> [Problem details] Up to and including the line with "intros Hwf Hb", repeat every line of the listing exactly, beginning at the first.

__________

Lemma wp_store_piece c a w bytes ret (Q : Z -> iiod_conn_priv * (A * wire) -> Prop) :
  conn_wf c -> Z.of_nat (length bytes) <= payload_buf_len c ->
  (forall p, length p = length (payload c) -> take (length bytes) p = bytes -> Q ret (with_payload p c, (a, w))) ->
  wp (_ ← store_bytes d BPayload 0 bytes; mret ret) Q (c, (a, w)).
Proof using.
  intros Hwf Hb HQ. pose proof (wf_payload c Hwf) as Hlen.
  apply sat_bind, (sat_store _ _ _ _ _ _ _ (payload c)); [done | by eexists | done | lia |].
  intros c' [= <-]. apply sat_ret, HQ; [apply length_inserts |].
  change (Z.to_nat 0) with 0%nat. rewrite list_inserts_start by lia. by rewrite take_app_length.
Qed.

__________

> [Response area]
Lemma wp_store_piece c a w bytes ret (Q : Z -> iiod_conn_priv * (A * wire) -> Prop) :
  conn_wf c -> Z.of_nat (length bytes) <= payload_buf_len c ->
  (forall p, length p = length (payload c) -> take (length bytes) p = bytes -> Q ret (with_payload p c, (a, w))) ->
  wp (_ ← store_bytes d BPayload 0 bytes; mret ret) Q (c, (a, w)).
Proof using.
  intros Hwf Hb HQ. pose proof (wf_payload c Hwf) as Hlen.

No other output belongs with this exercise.